Des stratégies publicitaires sont aussi mises en œuvre pour attirer l’attention de l’automobiliste. Cette information suggestive prend actuellement de l’ampleur. Elle titille, interroge, stimule la curiosité à l’aide de deux panneaux successifs Fig. 2. Sur le premier, on trouve un dessin stylisé du point d’intérêt qui est nommé sur le second. Une première génération de ce type de signalisation repose sur la reconnaissance et la confirmation. Le dessin est facilement interprétable : un monument romain, un village perché et, quelques hectomètres plus loin, leurs noms.
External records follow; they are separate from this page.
(** [reduce_region], the closure inside [adjust_candidate_regions];
    [region.Duplicate()] is a copy of the same value. *)
Definition reduce_region (region : Curve K) (target_area : R) : result (Curve K) :=
  let area := Area region in
  if Rleb area target_area then Ok region
  else
    ratio <- py_div target_area area ;;
    match get_overlap_crv region (lot_region (lot self)) with
    | [] => Raise IndexError
    | crv :: _ =>
        let center_of_scale := PointAt crv 0.5 in
        scale_factor <- pow_half ratio ;;
        Ok (Scale region center_of_scale scale_factor)
    end.

(** The [for candidate in candidates] loop of [adjust_candidate_regions],
    with its two accumulators. *)
Fixpoint adjust_loop (candidates : list (Curve K))
    (adjusted_candidates : list (Curve K)) (total_area : R)
  : result (list (Curve K)) :=
  match candidates with
  | [] => Ok adjusted_candidates
  | candidate :: rest =>
      let area := Area candidate in
      shrunk <-
        (if Rltb (requirement_area (requirement self)) (total_area + area)
         then
           candidate <-
             reduce_region candidate
               (requirement_area (requirement self) - total_area) ;;
           Ok (candidate, Area candidate)
         else Ok (candidate, area)) ;;
      let candidate := fst shrunk in
      let area := snd shrunk in
      let adjusted_candidates := adjusted_candidates ++ [candidate] in
      let total_area := total_area + area in
      if Rleb (requirement_area (requirement self)) total_area
      then Ok adjusted_candidates
      else adjust_loop rest adjusted_candidates total_area
  end.

(** [adjust_candidate_regions] *)
Definition adjust_candidate_regions (candidates : list (Curve K))
  : result (list (Curve K)) :=
  adjust_loop candidates [] 0.0.

(** [get_openspace] *)
Definition get_openspace : result (list (Curve K)) :=
  candidates <- get_candidate_regions ;;
  let filtered_candidates := filter_candidate_regions candidates in
  let sorted_candidates := sort_candidate_regions filtered_candidates in
  adjust_candidate_regions sorted_candidates.

End Generator.

End Pipeline.

Arguments Lot : clear implicits.
Arguments Road : clear implicits.
Arguments Building : clear implicits.
Arguments OepnspaceGenerator : clear implicits.

(** ** A tabulated kernel

    A small kernel to run the pipeline on: a curve is a square that carries
    the answers the kernel gives about it.  [sh_side] is its side (its length
    when it stands for a boundary piece), [sh_pieces] the lengths of the
    pieces of its boundary that run along another curve of the site,
    [sh_class] its classification against a building footprint, [sh_holes]
    and [sh_contour] the loops an offset of it yields. *)

#[local] Unset Elimination Schemes.

Inductive shape : Type := Shape {
  sh_side : R;
  sh_pieces : list R;
  sh_class : RegionContainment;
  sh_holes : list shape;
  sh_contour : list shape
}.

#[local] Set Elimination Schemes.

Definition plain (side : R) (pieces : list R) : shape :=
  Shape side pieces Disjoint [] [].

Definition piece (len : R) : shape := plain len [len].

Definition shape_scale (c : shape) (center : R * R) (factor : R) : shape :=
  Shape (factor * sh_side c) (map (Rmult factor) (sh_pieces c)) (sh_class c)
        (sh_holes c) (sh_contour c).

Definition shape_collides (a : shape) : bool :=
  match sh_pieces a with
  | [] => false
  | _ :: _ => true
  end.

Definition tabulated : Kernel :=
  {| Curve := shape;
     Point3d := R * R;
     Area := fun c => sh_side c * sh_side c;
     PlanarCurveCollision := fun a _ _ => shape_collides a;
     Explode_vertices := fun _ => [(0, 0)];
     CurveXCurve_points := fun _ _ => [];
     CurveClosestPoint_parameter := fun _ _ => 0;
     Shatter := fun a _ => map piece (sh_pieces a);
     JoinCurves := fun segs => segs;
     GetLength := sh_side;
     PointAt := fun c t => (t * sh_side c, 0);
     Scale := shape_scale;
     PlanarClosedCurveRelationship := fun a _ _ => sh_class a;
     PolylineOffset := fun crvs _ _ => (flat_map sh_contour crvs, flat_map sh_holes crvs) |}.

(** A site for it: a 50 m lot in a general residential district with 50 m of
    road frontage, an office building of 5 floors of 1600 m2, and three
    pockets of free ground left by the inward offset. *)

Definition cand_a : Curve tabulated := plain 15 [20].
Definition cand_b : Curve tabulated := plain 10 [15].
Definition cand_inner : Curve tabulated := plain 12 [].

(** The inward region whose outward offset is [c]. *)
Definition pocket (c : shape) : shape :=
  Shape (sh_side c - 9) [] Disjoint [] [c].

(** An inward region whose outward offset has no contour. *)
Definition pocket_degenerate : shape := Shape 1 [] Disjoint [] [].

(** An inward region that touches the building footprint. *)
Definition pocket_touching : shape := Shape 3 [] Touching [] [plain 12 [20]].

Definition site_lot_region : shape :=
  Shape 50 [50] Contained [pocket cand_a; pocket cand_b] [].

Definition site_footprint : shape := Shape 40 [] Overlapping [] [].
Definition site_parking : shape := Shape 5 [] Disjoint [] [].
Definition site_road : Road tabulated := @Build_Road tabulated (plain 50 [50]).

Definition site_lot : Lot tabulated := new_Lot (K := tabulated) site_lot_region "일반주거지역".

Definition site_building : Building tabulated :=
  new_Building (K := tabulated) [site_footprint] 5 "업무시설".

Definition site : OepnspaceGenerator tabulated :=
  {| lot := site_lot;
     roads := [site_road];
     building := site_building;
     parking_region := site_parking;
     requirement := new_OpenspaceRequirement site_lot site_building |}.

(** The same site with a requirement given directly. *)
Definition site_requiring (area : R) : OepnspaceGenerator tabulated :=
  {| lot := site_lot;
     roads := [site_road];
     building := site_building;
     parking_region := site_parking;
     requirement := {| requirement_area := area |} |}.

(** The same site without roads. *)
Definition site_without_roads : OepnspaceGenerator tabulated :=
  {| lot := site_lot;
     roads := [];
     building := site_building;
     parking_region := site_parking;
     requirement := new_OpenspaceRequirement site_lot site_building |}.

(** The same site with other inward regions. *)
Definition site_with_pockets (pockets : list shape) : OepnspaceGenerator tabulated :=
  {| lot := new_Lot (K := tabulated) (Shape 50 [50] Contained pockets []) "일반주거지역";
     roads := [site_road];
     building := site_building;
     parking_region := site_parking;
     requirement := new_OpenspaceRequirement site_lot site_building |}.

(** The reading of "spatially intersects" that excludes contact at isolated
    points: shared boundary or shared area only. *)
Definition intersects_beyond_touching (r : RegionContainment) : bool :=
  match r with
  | Overlapping | Contained => true
  | Disjoint | Touching => false
  end.

(** What the fitter relies on from the kernel: areas are not negative, and a
    similarity scaling by [f] multiplies the area by [f * f]. *)
Record KernelLaws (K : Kernel) : Prop := {
  Area_nonneg : forall c : Curve K, 0 <= Area c;
  Scale_Area : forall (c : Curve K) (p : Point3d K) (f : R),
      0 <= f -> Area (Scale c p f) = f * f * Area c
}.

(** [sum(area(r) for r in regions)] *)
Definition total_area {K : Kernel} (regions : list (Curve K)) : R :=
  py_sum (map Area regions).

(** [a] may stand before [b] in a descending order of keys. *)
Definition key_ge {A : Type} (key : A -> R) (a b : A) : Prop := key b <= key a.

(** The elements of key [v], in the order the list has them. *)
Definition with_key {A : Type} (key : A -> R) (v : R) (l : list A) : list A :=
  filter (fun x => Reqb (key x) v) l.

(** ** The rest of utils.py *)

Section Utils.

Context {K : Kernel}.

(** [is_intersection_with_other_crvs(crv, crvs)] *)
Definition is_intersection_with_other_crvs (crv : Curve K) (crvs : list (Curve K))
  : bool :=
  existsb (fun other_crv => PlanarCurveCollision crv other_crv OP_TOL) crvs.

End Utils.

(** How an accepted region relates to the ranked candidate in its place: it
    is that candidate, or that candidate scaled by a factor in [0, 1) about
    the middle of its first overlap curve with the lot boundary. *)
Definition kept_or_shrunk {K : Kernel} (self : OepnspaceGenerator K)
    (accepted ranked : Curve K) : Prop :=
  accepted = ranked \/
  exists crv crvs f,
    get_overlap_crv ranked (lot_region (lot self)) = crv :: crvs /\
    0 <= f < 1 /\
    accepted = Scale ranked (PointAt crv 0.5) f.

(** ** More sites for the tabulated kernel *)

(** The site with a second road, on which nothing fronts. *)
Definition site_two_roads : OepnspaceGenerator tabulated :=
  {| lot := site_lot;
     roads := [site_road; @Build_Road tabulated (plain 30 [])];
     building := site_building;
     parking_region := site_parking;
     requirement := new_OpenspaceRequirement site_lot site_building |}.

(** The site without roads and with other inward regions. *)
Definition site_without_roads_with_pockets (pockets : list shape)
  : OepnspaceGenerator tabulated :=
  {| lot := new_Lot (K := tabulated) (Shape 50 [50] Contained pockets []) "일반주거지역";
     roads := [];
     building := site_building;
     parking_region := site_parking;
     requirement := new_OpenspaceRequirement site_lot site_building |}.

(** ** A kernel that rounds

    The tabulated kernel, except that a scaled square comes out short by one
    part in 2^52 on its side: the area measured after a scaling is close to,
    and not exactly, the square of the factor times the area before. *)

Definition shortfall : R := 1 / 4503599627370496.

Definition rounding : Kernel :=
  {| Curve := shape;
     Point3d := R * R;
     Area := fun c => sh_side c * sh_side c;
     PlanarCurveCollision := fun a _ _ => shape_collides a;
     Explode_vertices := fun _ => [(0, 0)];
     CurveXCurve_points := fun _ _ => [];
     CurveClosestPoint_parameter := fun _ _ => 0;
     Shatter := fun a _ => map piece (sh_pieces a);
     JoinCurves := fun segs => segs;
     GetLength := sh_side;
     PointAt := fun c t => (t * sh_side c, 0);
     Scale := fun c center factor => shape_scale c center (factor * (1 - shortfall));
     PlanarClosedCurveRelationship := fun a _ _ => sh_class a;
     PolylineOffset := fun crvs _ _ => (flat_map sh_contour crvs, flat_map sh_holes crvs) |}.

(** Two ranked candidates of 529 m2 and 100 m2 on the lot boundary, and the
    site with a requirement given directly. *)
Definition wide : Curve rounding := plain 23 [20].
Definition narrow : Curve rounding := plain 10 [15].

Definition rounding_site (area : R) : OepnspaceGenerator rounding :=
  {| lot := new_Lot (K := rounding) site_lot_region "일반주거지역";
     roads := [@Build_Road rounding (plain 50 [50])];
     building := new_Building (K := rounding) [site_footprint] 5 "업무시설";
     parking_region := site_parking;
     requirement := {| requirement_area := area |} |}.

(** ** The fitter's arithmetic in binary64

    The loop of [adjust_candidate_regions] on areas alone, in the binary64
    arithmetic Python floats have, for candidates that all have an overlap
    with the lot boundary and a kernel that measures the area of a region
    scaled by [f] as [area * (f * f)].  The result is the list of the areas
    measured for the accepted regions. *)

(** The area [reduce_region] leaves: [area] itself, or the area measured
    after scaling by [(target_area / area) ** 0.5]. *)
Definition reduce_area_binary64 (area target_area : float) : float :=
  if PrimFloat.leb area target_area then area
  else
    let scale_factor := PrimFloat.sqrt (PrimFloat.div target_area area) in
    PrimFloat.mul area (PrimFloat.mul scale_factor scale_factor).

Fixpoint adjust_areas_binary64 (requirement_area : float) (areas : list float)
    (adjusted_areas : list float) (total_area : float) : list float :=
  match areas with
  | [] => adjusted_areas
  | area :: rest =>
      let area :=
        if PrimFloat.ltb requirement_area (PrimFloat.add total_area area)
        then reduce_area_binary64 area (PrimFloat.sub requirement_area total_area)
        else area in
      let adjusted_areas := adjusted_areas ++ [area] in
      let total_area := PrimFloat.add total_area area in
      if PrimFloat.leb requirement_area total_area
      then adjusted_areas
      else adjust_areas_binary64 requirement_area rest adjusted_areas total_area
  end.

(** ** A kernel tabulated curve by curve

    As the tabulated kernel, except that a curve has a name and carries, for
    each other curve it runs along, that curve's name and the length of the
    common piece: two curves collide when the first runs along the second. *)

#[local] Unset Elimination Schemes.

Inductive named_shape : Type := NamedShape {
  ns_name : nat;
  ns_side : R;
  ns_along : list (nat * R);
  ns_class : RegionContainment;
  ns_holes : list named_shape;
  ns_contour : list named_shape
}.

#[local] Set Elimination Schemes.

Definition runs_along (a b : named_shape) : bool :=
  existsb (fun e => Nat.eqb (fst e) (ns_name b)) (ns_along a).

(** The piece of a curve that lies on the curve named [n]. *)
Definition named_piece (e : nat * R) : named_shape :=
  NamedShape 0 (snd e) [e] Disjoint [] [].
Il nous semble aujourd’hui que le système tend à se raffiner, au vu de l’aménagement de l’A57 qui nous offre les séquences du « village des tortues » des Maures, s’ouvrant par les dessins d’un œuf ou d’un détail d’une carapace. Le voyageur est soumis à de véritables énigmes, résolues par les seconds panneaux, un message dont le rendement est bien supérieur au type précédent puisqu’il interroge davantage celui qui le regarde.
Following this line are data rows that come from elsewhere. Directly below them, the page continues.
(** * SeeNote: spectrogram analysis, view mapping and label annotation

    A shallow embedding of the TypeScript sources of SeeNote
    (types.ts, constants.ts, utils/audioProcessing.ts, utils/helpers.ts,
    components/Spectrogram.tsx and App.tsx), followed by the properties
    proved about it.

    Numbers.  A JavaScript number is an IEEE-754 double.
    - Label times, pointer positions and scroll offsets are finite doubles,
      each given by its rational value ([Q]).  The sums, differences,
      products and quotients that the pointer handlers, the layout of
      lanes, the time format and the colour map compute are rounded to
      the nearest double ([Double.round64]), and their literals (0.05,
      0.1, 1.1, 0.2 ...) are the doubles nearest to them.  The pixel
      geometry of the label boxes and of the playhead ([labelLeft],
      [labelWidth], [playheadX], [syncScroll]) is given without rounding.
    - The frequency-scale formulas and the first embedding of the signal
      analysis, which need [cos], [sqrt], [log] and [pow], are taken over
      the real numbers ([R]) without rounding; a result that is not a
      finite number in JavaScript (a division by zero, [NaN]) is made
      explicit where a definition can produce one.  The analysis is given
      a second time with its rounding ([AudioProcessing.Rounded]).
    Sample counts, array indices, FFT and hop sizes are integers. *)

From Stdlib Require Import ZArith QArith Qminmax Qabs Qround Qpower Reals.
From Stdlib Require Import Lia Psatz.
From Stdlib Require Import Bool String Ascii List Permutation Sorted.
From Stdlib Require Import DecimalString DecimalNat DecimalN.
From stdpp Require Import list.
Import ListNotations.

(* ================================================================= *)
(** * Part I: the program *)
(* ================================================================= *)

(* ----------------------------------------------------------------- *)
(** ** types.ts *)

Module Types.

Inductive FrequencyScale : Type := linear | log | mel.
(** * disturbdb: peer identity, wire framing and the connection registry

    A shallow embedding of the Go packages [keys], [id], [message],
    [utils], [client] and [log] of disturbdb, together with the parts of
    the Go standard library they call ([encoding/binary], [encoding/hex],
    [encoding/json], [unicode/utf8], [fmt], [net], [strconv], [io],
    [crypto/sha512], [crypto/ed25519]).  Each Go function is a Rocq
    function of the same name, inside a module named after its package.  The library functions are written after the Go
    sources, at the level of the numbers they compute; the arithmetic of
    the curve sits behind the interface [edwards25519.Curve], so that what
    signing needs of it can be stated as laws.

    Conventions.
    - A Go [[]byte] is a [list byte]; a fixed array [[n]byte] is a
      [vec byte n]; a [string] is a [string].
    - [uint16] and [uint64] are [Z], with truncation written out where
      the source converts.
    - A Go function that can fail or panic returns a [result]: [Ok v],
      [Err e] for a returned [error], [Panic] for a run-time panic. *)

From Stdlib Require Import ZArith Lia List Strings.Byte Strings.Ascii Strings.String.
From Stdlib Require DecimalString HexadecimalString.
From Bignums Require Import BigZ.
From stdpp Require Import base tactics option list vector strings gmap.

Local Open Scope Z_scope.

(** ** Errors and results *)

Inductive error : Type :=
  | ErrEOF                                (* io.EOF *)
  | ErrUnexpectedEOF                      (* io.ErrUnexpectedEOF *)
  | ErrInvalidSignatureType               (* errors.New("invalid signature type") *)
  | ErrHexInvalidByte (c : ascii)         (* hex.InvalidByteError *)
  | ErrHexLength                          (* hex.ErrLength *)
  | ErrDecodeKey (cause : error)          (* "failed to decode private key from hex: %w" *)
  | ErrInvalidKeySize (got expected : nat) (cause : error)
                                          (* "invalid private key size: ...: %w" *)
  | ErrGenerateKeys (cause : error)       (* "failed to generate keys: %w" *)
  | ErrOther (msg : string).

Inductive result (A : Type) : Type :=
  | Ok (a : A)
  | Err (e : error)
  | Panic.
Arguments Ok {A} a.
Arguments Err {A} e.
Arguments Panic {A}.

#[global] Instance result_ret : MRet result := λ A a, Ok a.
#[global] Instance result_bind : MBind result := λ A B k r,
  match r with
  | Ok a => k a
  | Err e => Err e
  | Panic => Panic
  end.

(** ** Bytes *)

Abbreviation byte := Byte.byte.

#[global] Instance byte_eq_dec : EqDecision byte := Byte.byte_eq_dec.

(** Go's conversion [byte(v)]: the low eight bits. *)
Definition byte_of_Z (v : Z) : byte :=
  default Byte.x00 (Byte.of_N (Z.to_N (v mod 256))).

(** Go's conversion [uint64(b)] (and [uint16(b)]). *)
Definition Z_of_byte (b : byte) : Z := Z.of_N (Byte.to_N b).

(** [make([]byte, n)] *)
Definition make (n : nat) : list byte := replicate n Byte.x00.

(** The slice [b[lo:hi]] of a slice of length and capacity [length b]. *)
Definition slice (b : list byte) (lo hi : nat) : result (list byte) :=
  if decide (lo ≤ hi ≤ length b)%nat then Ok (take (hi - lo) (drop lo b)) else Panic.

(** Writing [w] through the slice [b[:length w]] changes the front of [b]. *)
Definition store_front (w b : list byte) : list byte := w ++ drop (length w) b.

Module binary.
(** [encoding/binary], [BigEndian]. *)

Definition Uint16 (b : list byte) : result Z :=
  match b with
  | b0 :: b1 :: _ => Ok (Z.lor (Z_of_byte b1) (Z.shiftl (Z_of_byte b0) 8))
  | _ => Panic
  end.

(** [PutUint16(b, v)] returns the new contents of [b]. *)
Definition PutUint16 (b : list byte) (v : Z) : result (list byte) :=
  match b with
  | _ :: _ :: rest => Ok (byte_of_Z (Z.shiftr v 8) :: byte_of_Z v :: rest)
  | _ => Panic
  end.

Definition Uint64 (b : list byte) : result Z :=
  match b with
  | b0 :: b1 :: b2 :: b3 :: b4 :: b5 :: b6 :: b7 :: _ =>
      Ok (Z.lor (Z.lor (Z.lor (Z.lor (Z.lor (Z.lor (Z.lor
            (Z_of_byte b7)
            (Z.shiftl (Z_of_byte b6) 8))
            (Z.shiftl (Z_of_byte b5) 16))
            (Z.shiftl (Z_of_byte b4) 24))
            (Z.shiftl (Z_of_byte b3) 32))
            (Z.shiftl (Z_of_byte b2) 40))
            (Z.shiftl (Z_of_byte b1) 48))
            (Z.shiftl (Z_of_byte b0) 56))
  | _ => Panic
  end.

Definition PutUint64 (b : list byte) (v : Z) : result (list byte) :=
  match b with
  | _ :: _ :: _ :: _ :: _ :: _ :: _ :: _ :: rest =>
      Ok (byte_of_Z (Z.shiftr v 56) :: byte_of_Z (Z.shiftr v 48)
          :: byte_of_Z (Z.shiftr v 40) :: byte_of_Z (Z.shiftr v 32)
          :: byte_of_Z (Z.shiftr v 24) :: byte_of_Z (Z.shiftr v 16)
          :: byte_of_Z (Z.shiftr v 8) :: byte_of_Z v :: rest)
  | _ => Panic
  end.
End binary.

(** The eight bytes [PutUint64] writes, and the two of [PutUint16]. *)
Definition be64 (v : Z) : list byte :=
  [byte_of_Z (Z.shiftr v 56); byte_of_Z (Z.shiftr v 48); byte_of_Z (Z.shiftr v 40);
   byte_of_Z (Z.shiftr v 32); byte_of_Z (Z.shiftr v 24); byte_of_Z (Z.shiftr v 16);
   byte_of_Z (Z.shiftr v 8); byte_of_Z v].
Definition be16 (v : Z) : list byte :=
  [byte_of_Z (Z.shiftr v 8); byte_of_Z v].

(** The number a big-endian byte string denotes. *)
Definition be_value (b : list byte) : Z :=
  fold_left (λ acc x, 256 * acc + Z_of_byte x) b 0.

Module hex.
(** [encoding/hex] *)

(** The value of a hexadecimal digit; [None] where the package's
    [reverseHexTable] holds [0xff]. *)
Definition fromHexChar (c : ascii) : option Z :=
  let n := Z.of_N (N_of_ascii c) in
  if (48 <=? n) && (n <=? 57) then Some (n - 48)            (* '0'..'9' *)
  else if (97 <=? n) && (n <=? 102) then Some (n - 97 + 10) (* 'a'..'f' *)
  else if (65 <=? n) && (n <=? 70) then Some (n - 65 + 10)  (* 'A'..'F' *)
  else None.

(** [Decode]: the bytes decoded so far and the error, if any. *)
Fixpoint Decode (src : string) : list byte * option error :=
  match src with
  | EmptyString => ([], None)
  | String p EmptyString =>
      match fromHexChar p with
      | None => ([], Some (ErrHexInvalidByte p))
      | Some _ => ([], Some ErrHexLength)
      end
  | String p (String q rest) =>
      match fromHexChar p with
      | None => ([], Some (ErrHexInvalidByte p))
      | Some a =>
          match fromHexChar q with
          | None => ([], Some (ErrHexInvalidByte q))
          | Some b =>
              let '(out, err) := Decode rest in
              (byte_of_Z (Z.lor (Z.shiftl a 4) b) :: out, err)
          end
      end
  end.

Definition DecodeString (s : string) : list byte * option error := Decode s.

Definition hexDigit (v : Z) : ascii :=
  ascii_of_N (Z.to_N (if v <? 10 then 48 + v else 97 + (v - 10))).

Fixpoint EncodeToString (src : list byte) : string :=
  match src with
  | [] => EmptyString
  | b :: rest =>
      String (hexDigit (Z.shiftr (Z_of_byte b) 4))
        (String (hexDigit (Z.land (Z_of_byte b) 15)) (EncodeToString rest))
  end.
End hex.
Ces « jeux de piste », comme les appelle Rosine Buhot, ce sous-titrage et ces devinettes valorisent la structure linéaire en la rendant moins inhumaine. Il s’agit par là de sacraliser cet « équipement qui facilite la découverte et la reconnaissance des beautés de la France », comme nous l’a affirmé un responsable. Des actions ou aménagements particuliers renforcent cette promotion, par exemple la création par la société ESCOTA d’un musée de l’automobile sur l’aire de service des Bréguières, entre Antibes et Cannes, véritable opération autopublicitaire et d’autoconsécration du monde de l’automobile, annoncée à l’aide de onze panneaux au total pour les deux sens de circulation et échelonnés sur cinquante kilomètres. Ce cas extrême nous rappelle que l’information donnée est très sélective et repose sur des choix implicites.

Sites promus et sites omis

On essaie d’orienter notre regard. Ce que l’on nous donne à voir correspond au goût paysager de notre société. L’étude de ce qui est valorisé et de ce qui est oublié va nous permettre de mieux cerner la représentation géographique commune ainsi que l’offre paysagère.
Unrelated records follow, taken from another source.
Definition attach_similar_lk (env : environment) (cage : Cage) (database : string)
    : op unit :=
  fun s =>
    match similar_lk_mols s !! cage_id cage with
    | Some _ => (Returns tt, s)
    | None =>
        match next_unit cage StructUnit2 with
        | Raise e => (Throws e, s)
        | Ok lk =>
            (Returns tt,
             {| similar_bb_mols := similar_bb_mols s;
                similar_lk_mols :=
                  <[cage_id cage := similar_molecules env lk database]> (similar_lk_mols s);
                draws := draws s; next_id := next_id s |})
        end
    end.

Definition next_similar_lk (cage : Cage) : op string :=
  fun s =>
    match similar_lk_mols s !! cage_id cage with
    | Some (candidate :: rest) =>
        (Returns candidate,
         {| similar_bb_mols := similar_bb_mols s;
            similar_lk_mols := <[cage_id cage := rest]> (similar_lk_mols s);
            draws := draws s; next_id := next_id s |})
    | Some [] => (Throws StopIteration, s)
    | None => (Throws AttributeError, s)
    end.

Definition similar_lk (env : environment) (self : Mutation) (cage : Cage)
    (database : string) : op Cage :=
  let! _ := attach_similar_lk env cage database in
  let! new_file := next_similar_lk cage in
  let new_lk := {| class_of := StructUnit2; file := new_file |} in
  let! bb := op_lift (next_unit cage StructUnit3) in
  new_Cage env [new_lk; bb] (topology cage) (mutant_file env self).

(** [getattr(self, func_data.name)] for the names of the mutation functions,
    and the call [func(parent, **func_data.params)]: keyword arguments that
    are not the parameters of the function raise [TypeError]. *)
Definition getattr (func_name : string)
    : option (environment -> Mutation -> Cage -> kwargs -> op Cage) :=
  let with_database f :=
    fun env self cage kw =>
      match kw with
      | database_kw database => f env self cage database
      | _ => op_lift (Raise TypeError)
      end in
  if String.eqb func_name "random_bb" then Some (with_database random_bb)
  else if String.eqb func_name "random_lk" then Some (with_database random_lk)
  else if String.eqb func_name "similar_bb" then Some (with_database similar_bb)
  else if String.eqb func_name "similar_lk" then Some (with_database similar_lk)
  else if String.eqb func_name "random_cage_topology" then
    Some (fun env self cage kw =>
            match kw with
            | topologies_kw topologies => random_cage_topology env self cage topologies
            | _ => op_lift (Raise TypeError)
            end)
  else None.

(** ** The round *)

(** What one [func(parent, **func_data.params)] came to.  A [Raised] entry
    is what [MacroMolError(ex, parent, ...)] reports. *)
Inductive attempt : Type :=
| Mutant (mutant : Cage)
| Raised (e : exception)
| Hangs.

Record attempt_record : Type := {
  parent_of : nat;
  func_of : string;
  result_of : attempt
}.

(** The locals of [__call__] and the state they share with the mutation
    functions: [mutant_pop.members], the [Counter] of the parents by
    identity, [num_mutations], [self.n_calls]. *)
Record round : Type := {
  members : list Cage;
  counter : gmap nat nat;
  num_done : nat;
  calls : nat;
  ops : op_state
}.

Inductive ending : Type :=
| Finished
| Escaped (e : exception)
| Hung.

Definition set_n_calls (self : Mutation) (n : nat) : Mutation :=
  {| funcs := funcs self; weights := weights self;
     num_mutations := num_mutations self; n_calls := n |}.

(** [counter.update([parent])] *)
Definition counter_update (parent : Cage) (c : gmap nat nat) : gmap nat nat :=
  <[cage_id parent := S (default 0 (c !! cage_id parent))]> c.

Definition start_round (self : Mutation) (s : op_state) : round :=
  {| members := []; counter := ∅; num_done := 0; calls := n_calls self; ops := s |}.

(** [for parent in parent_pool: ...]: how the loop ends, the locals at the
    end and the attempts made, in order.  Choosing the function and looking
    it up stand outside the [try]; [self.n_calls += 1] and the call stand
    inside it. *)
Fixpoint parents_loop (env : environment) (self : Mutation) (parent_pool : list Cage)
    (r : round) : ending * round * list attempt_record :=
  match parent_pool with
  | [] => (Finished, r, [])
  | parent :: rest =>
      let counter := counter_update parent (counter r) in
      let at_choice s :=
        {| members := members r; counter := counter; num_done := num_done r;
           calls := calls r; ops := s |} in
      match np_random_choice_p env (funcs self) (weights self) (ops r) with
      | (Throws e, s) => (Escaped e, at_choice s, [])
      | (Diverges, s) => (Hung, at_choice s, [])
      | (Returns func_data, s) =>
          match getattr (name func_data) with
          | None => (Escaped AttributeError, at_choice s, [])
          | Some func =>
              let calls := S (calls r) in
              let entry x :=
                {| parent_of := cage_id parent; func_of := name func_data;
                   result_of := x |} in
              match func env (set_n_calls self calls) parent (params func_data) s with
              | (Returns mutant, s') =>
                  let r' :=
                    {| members := members r ++ [mutant]; counter := counter;
                       num_done := S (num_done r); calls := calls; ops := s' |} in
                  if (Z.of_nat (S (num_done r)) =? num_mutations self)%Z
                  then (Finished, r', [entry (Mutant mutant)])
                  else
                    let '(e, r'', log) := parents_loop env self rest r' in
                    (e, r'', entry (Mutant mutant) :: log)
              | (Throws ex, s') =>
                  let r' :=
                    {| members := members r; counter := counter;
                       num_done := num_done r; calls := calls; ops := s' |} in
                  let '(e, r'', log) := parents_loop env self rest r' in
                  (e, r'', entry (Raised ex) :: log)
              | (Diverges, s') =>
                  (Hung,
                   {| members := members r; counter := counter;
                      num_done := num_done r; calls := calls; ops := s' |},
                   [entry Hangs])
              end
          end
      end
  end.

(** How a call of the engine ends for its caller. *)
Inductive call_result : Type :=
| Returned (mutant_pop : list Cage)
| Escapes (e : exception)
| NeverReturns.

(** [for member in population: if member not in counter.keys():
    counter.update({member : 0})] *)
Definition counter_add_unselected (population : list Cage) (c : gmap nat nat)
    : gmap nat nat :=
  fold_left (fun c member =>
               match c !! cage_id member with
               | Some _ => c
               | None => <[cage_id member := 0]> c
               end) population c.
Sur la Fig. 3, nous avons étudié et classé l’ensemble des panneaux d’animation installés. La domination des « éléments culturels locaux », c’est-à-dire les monuments ou les signes du folklore provençal, niçois ou monégasque, est flagrante. Ils représentent plus de la moitié des panneaux, loin devant les représentations du « milieu naturel » (un tiers des panneaux). Les faits économiques ne représentent que 8 % de la signalisation d’animation, qui est largement informative (70 %). Plus finement deux sous-thèmes l’emportent : les monuments historiques (41 % de l’ensemble de la signalisation) ; les points dominants (massifs montagneux, points culminants) avec 19 % de l’ensemble mais surtout les deux tiers de la signalisation incitative.

L’aménagement récent du tronçon autoroutier Toulon-Le Luc ne fait que confirmer ce constat avec l’indication par exemple de Notre-Dame-des-Anges, ermitage situé tout près du sommet des Maures, alors que sur la partie non concédée, le mont Faron et le mont Coudon sont signalés.

Les domaines traversés sont donc réduits à quelques éléments exemplaires de la compréhension contemporaine de l’étendue terrestre qui repose sur deux sentiments : « la curiosité pour les lieux où se cristallise et se réfugie la mémoire8 » ; l’engouement pour le « haut lieu », au sens propre et au sens figuré, dont la table d’orientation est à son « point de vue » ce que la signalisation d’animation est à l’autoroute.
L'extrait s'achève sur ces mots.